__Task prompt__: From the data below, copy exactly the lines that lie between the one holding "br_attempted_samples : option" and the one holding "#[export] Instance budget_settable", including both, and nothing more.

__Source material__:

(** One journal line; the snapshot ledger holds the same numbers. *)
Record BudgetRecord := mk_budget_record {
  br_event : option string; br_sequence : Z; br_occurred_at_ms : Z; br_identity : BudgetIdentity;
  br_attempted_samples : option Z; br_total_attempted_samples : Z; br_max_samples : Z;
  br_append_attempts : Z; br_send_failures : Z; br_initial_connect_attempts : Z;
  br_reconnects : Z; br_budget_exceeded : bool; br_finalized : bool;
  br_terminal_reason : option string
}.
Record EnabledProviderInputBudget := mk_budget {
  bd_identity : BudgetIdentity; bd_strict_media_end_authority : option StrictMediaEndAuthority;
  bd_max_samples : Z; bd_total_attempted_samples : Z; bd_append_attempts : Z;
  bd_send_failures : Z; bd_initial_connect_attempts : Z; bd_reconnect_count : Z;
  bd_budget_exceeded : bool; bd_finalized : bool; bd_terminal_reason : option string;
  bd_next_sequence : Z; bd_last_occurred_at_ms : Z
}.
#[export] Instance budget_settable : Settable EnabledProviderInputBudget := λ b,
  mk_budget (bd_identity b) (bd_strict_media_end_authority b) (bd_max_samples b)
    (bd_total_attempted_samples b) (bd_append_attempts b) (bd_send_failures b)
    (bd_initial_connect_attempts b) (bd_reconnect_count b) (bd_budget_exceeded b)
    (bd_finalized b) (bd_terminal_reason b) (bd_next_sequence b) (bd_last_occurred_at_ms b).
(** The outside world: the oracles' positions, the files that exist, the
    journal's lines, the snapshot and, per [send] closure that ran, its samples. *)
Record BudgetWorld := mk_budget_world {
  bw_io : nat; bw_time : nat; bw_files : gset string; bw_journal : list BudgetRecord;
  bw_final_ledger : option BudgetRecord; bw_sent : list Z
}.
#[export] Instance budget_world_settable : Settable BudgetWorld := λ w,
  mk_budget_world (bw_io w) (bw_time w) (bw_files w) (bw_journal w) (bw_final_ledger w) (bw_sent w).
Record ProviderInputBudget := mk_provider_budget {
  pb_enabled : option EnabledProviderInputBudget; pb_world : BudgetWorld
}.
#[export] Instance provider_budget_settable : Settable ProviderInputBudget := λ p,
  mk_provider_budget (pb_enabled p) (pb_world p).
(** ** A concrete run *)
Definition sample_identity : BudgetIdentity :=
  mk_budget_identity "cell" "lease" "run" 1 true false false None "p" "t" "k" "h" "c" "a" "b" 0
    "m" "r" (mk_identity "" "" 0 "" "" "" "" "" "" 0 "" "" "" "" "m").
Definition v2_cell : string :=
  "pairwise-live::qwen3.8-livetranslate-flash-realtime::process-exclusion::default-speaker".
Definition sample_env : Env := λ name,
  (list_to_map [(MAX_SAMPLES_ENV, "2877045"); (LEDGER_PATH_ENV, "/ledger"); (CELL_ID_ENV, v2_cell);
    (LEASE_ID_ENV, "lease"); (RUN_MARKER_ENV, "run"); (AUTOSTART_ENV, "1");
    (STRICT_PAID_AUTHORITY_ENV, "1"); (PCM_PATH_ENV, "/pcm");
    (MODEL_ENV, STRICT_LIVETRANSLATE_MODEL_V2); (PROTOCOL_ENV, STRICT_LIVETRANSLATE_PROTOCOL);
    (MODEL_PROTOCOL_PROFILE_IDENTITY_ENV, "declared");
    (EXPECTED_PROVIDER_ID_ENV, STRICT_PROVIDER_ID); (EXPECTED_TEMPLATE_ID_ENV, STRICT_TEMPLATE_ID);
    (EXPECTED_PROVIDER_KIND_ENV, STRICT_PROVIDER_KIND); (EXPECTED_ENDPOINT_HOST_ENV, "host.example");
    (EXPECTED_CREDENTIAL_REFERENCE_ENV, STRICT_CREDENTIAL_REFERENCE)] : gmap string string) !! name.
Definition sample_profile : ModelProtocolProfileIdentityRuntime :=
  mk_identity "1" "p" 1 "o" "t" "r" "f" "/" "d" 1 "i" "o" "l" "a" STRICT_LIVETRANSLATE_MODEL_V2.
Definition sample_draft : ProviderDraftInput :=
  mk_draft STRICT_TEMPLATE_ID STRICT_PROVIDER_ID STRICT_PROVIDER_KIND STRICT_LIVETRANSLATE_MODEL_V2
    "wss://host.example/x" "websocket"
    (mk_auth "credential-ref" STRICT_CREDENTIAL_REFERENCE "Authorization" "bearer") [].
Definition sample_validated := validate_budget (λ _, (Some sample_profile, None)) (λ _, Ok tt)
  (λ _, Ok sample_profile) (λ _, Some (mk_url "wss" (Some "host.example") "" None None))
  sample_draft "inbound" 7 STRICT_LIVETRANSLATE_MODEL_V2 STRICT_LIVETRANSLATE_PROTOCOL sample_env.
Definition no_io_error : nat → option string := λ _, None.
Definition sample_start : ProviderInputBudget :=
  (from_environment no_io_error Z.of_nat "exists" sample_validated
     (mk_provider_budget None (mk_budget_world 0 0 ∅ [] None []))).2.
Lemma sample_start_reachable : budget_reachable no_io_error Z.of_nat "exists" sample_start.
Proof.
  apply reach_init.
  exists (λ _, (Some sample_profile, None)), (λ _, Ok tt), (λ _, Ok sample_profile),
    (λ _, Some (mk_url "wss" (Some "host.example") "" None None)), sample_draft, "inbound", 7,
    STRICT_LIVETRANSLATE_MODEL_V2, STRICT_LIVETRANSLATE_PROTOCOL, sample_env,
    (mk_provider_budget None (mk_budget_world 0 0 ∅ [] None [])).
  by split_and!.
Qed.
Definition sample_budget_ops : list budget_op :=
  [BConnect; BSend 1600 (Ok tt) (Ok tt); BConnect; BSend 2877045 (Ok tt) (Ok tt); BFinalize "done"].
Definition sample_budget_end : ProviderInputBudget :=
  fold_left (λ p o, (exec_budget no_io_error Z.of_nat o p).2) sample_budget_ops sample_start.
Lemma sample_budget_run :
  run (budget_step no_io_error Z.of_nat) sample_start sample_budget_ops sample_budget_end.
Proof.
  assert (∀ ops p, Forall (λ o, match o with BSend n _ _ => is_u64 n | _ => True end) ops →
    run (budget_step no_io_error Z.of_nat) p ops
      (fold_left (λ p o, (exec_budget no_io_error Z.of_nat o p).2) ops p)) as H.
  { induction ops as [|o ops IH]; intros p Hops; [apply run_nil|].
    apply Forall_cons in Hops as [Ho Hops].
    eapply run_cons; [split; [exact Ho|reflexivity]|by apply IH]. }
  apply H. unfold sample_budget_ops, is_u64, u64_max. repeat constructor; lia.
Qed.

__Task response__:
  br_attempted_samples : option Z; br_total_attempted_samples : Z; br_max_samples : Z;
  br_append_attempts : Z; br_send_failures : Z; br_initial_connect_attempts : Z;
  br_reconnects : Z; br_budget_exceeded : bool; br_finalized : bool;
  br_terminal_reason : option string
}.
Record EnabledProviderInputBudget := mk_budget {
  bd_identity : BudgetIdentity; bd_strict_media_end_authority : option StrictMediaEndAuthority;
  bd_max_samples : Z; bd_total_attempted_samples : Z; bd_append_attempts : Z;
  bd_send_failures : Z; bd_initial_connect_attempts : Z; bd_reconnect_count : Z;
  bd_budget_exceeded : bool; bd_finalized : bool; bd_terminal_reason : option string;
  bd_next_sequence : Z; bd_last_occurred_at_ms : Z
}.
#[export] Instance budget_settable : Settable EnabledProviderInputBudget := λ b,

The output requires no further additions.